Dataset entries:
• • • • •
(** Write the names back to the methods they were collected from. *)
Fixpoint put_names (names : list string) (l : list Value) : list Value :=
  match l with
  | [] => []
  | v :: l =>
      match method_name v, v, names with
      | Some _, Object m, n :: names => Object (map_insert "name" (Str n) m) :: put_names names l
      | _, _, _ => v :: put_names names l
      end
  end.

Definition rename_methods (l : list Value) : result (list Value) Failure :=
  match rename_all (omap method_name l) with
  | Some names => Ok (put_names names l)
  | None => Err Panicked
  end.

Definition migrate_duplicated_api_access_method_names (settings : Value) : result Value Failure :=
  m <-? ok_or (as_object settings) invalid;
  with_path ["api_access_methods"; "custom"] (on_array rename_methods) settings.

Definition v11_migrate (settings : Value) : result Value Failure :=
  if version_matches 11 settings then
    settings <-? migrate_block_when_disconnected settings;
    settings <-? migrate_duplicated_api_access_method_names settings;
    set_version 12 settings
  else Ok settings.

(** ** Version 12 *)
Definition insert_missing (k : string) (v : Value) (m : Map) : Map :=
  match map_get k m with Some _ => m | None => map_insert k v m end.

Definition migrate_filters_to_new_entry_only_filters (settings : Value) : result Value Failure :=
  with_path NORMAL (fun normal =>
    match get "providers" normal, get "ownership" normal with
    | Some providers, Some ownership =>
        with_path ["wireguard_constraints"]
          (fun c => Ok match c with
                       | Object m => Object (insert_missing "entry_ownership" ownership
                                               (insert_missing "entry_providers" providers m))
                       | _ => c
                       end) normal
    | _, _ => Ok normal
    end) settings.

Definition v12_migrate (settings : Value) : result Value Failure :=
  if version_matches 12 settings then
    settings <-? migrate_filters_to_new_entry_only_filters settings; set_version 13 settings
  else Ok settings.

(** ** Version 13 *)
Definition migrate_quantum_resistance (settings : Value) : result Value Failure :=
  m <-? ok_or (as_object settings) invalid;
  options <-? ok_or (map_get "tunnel_options" m) (Failed (MissingKey "'tunnel_options' missing"));
  _ <-? ok_or (get "wireguard" options) (Failed (MissingKey "'wireguard' missing"));
  with_path ["tunnel_options"; "wireguard"] (fun wg =>
    match get "quantum_resistant" wg with
    | Some q => if value_eqb q (Str "auto") then with_path ["quantum_resistant"] (fun _ => Ok (Str "on")) wg else Ok wg
    | None => assign ["quantum_resistant"] (Str "on") wg
    end) settings.

Definition v13_migrate (settings : Value) : result Value Failure :=
  if version_matches 13 settings then
    settings <-? migrate_quantum_resistance settings; set_version 14 settings
  else Ok settings.

(** ** Version 14 *)
Definition migrate_wireguard_port (settings : Value) : result Value Failure :=
  match get_path WIREGUARD_CONSTRAINTS settings ≫= as_object with
  | None => Ok settings
  | Some constraints =>
      match map_get "port" constraints with
      | None => Ok settings
      | Some p =>
          settings <-? with_path WIREGUARD_CONSTRAINTS (fun _ => Ok (Object (map_remove "port" constraints))) settings;
          with_path ["obfuscation_settings"]
            (fun o => Ok match o with
                         | Object m => Object (map_insert "wireguard_port" (object [("port", p)]) m)
                         | _ => o
                         end) settings
      end
  end.

Definition v14_migrate (settings : Value) : result Value Failure :=
  if version_matches 14 settings then
    settings <-? migrate_wireguard_port settings; set_version 15 settings
  else Ok settings.

(** ** Version 15 *)
Definition bad_entry_location : Value := object [("only", object [("location", object [("country", Str "")])])].

(** Indexing a map panics if the key is missing. *)
Definition migrate_entry_location (settings : Value) : result Value Failure :=
  with_path WIREGUARD_CONSTRAINTS (fun c =>
    match c with
    | Object m =>
        match map_get "entry_location" m with
        | None => Err Panicked
        | Some location =>
            Ok (if value_eqb location bad_entry_location then Object (map_insert "entry_location" (Str "any") m) else c)
        end
    | _ => Ok c
    end) settings.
• • • • •
# TASK TO COMPLETE
Which lines of the records contain "ownership"? Show each of them.

# RESULT OF THE EXERCISE
    match get "providers" normal, get "ownership" normal with
    | Some providers, Some ownership =>
                       | Object m => Object (insert_missing "entry_ownership" ownership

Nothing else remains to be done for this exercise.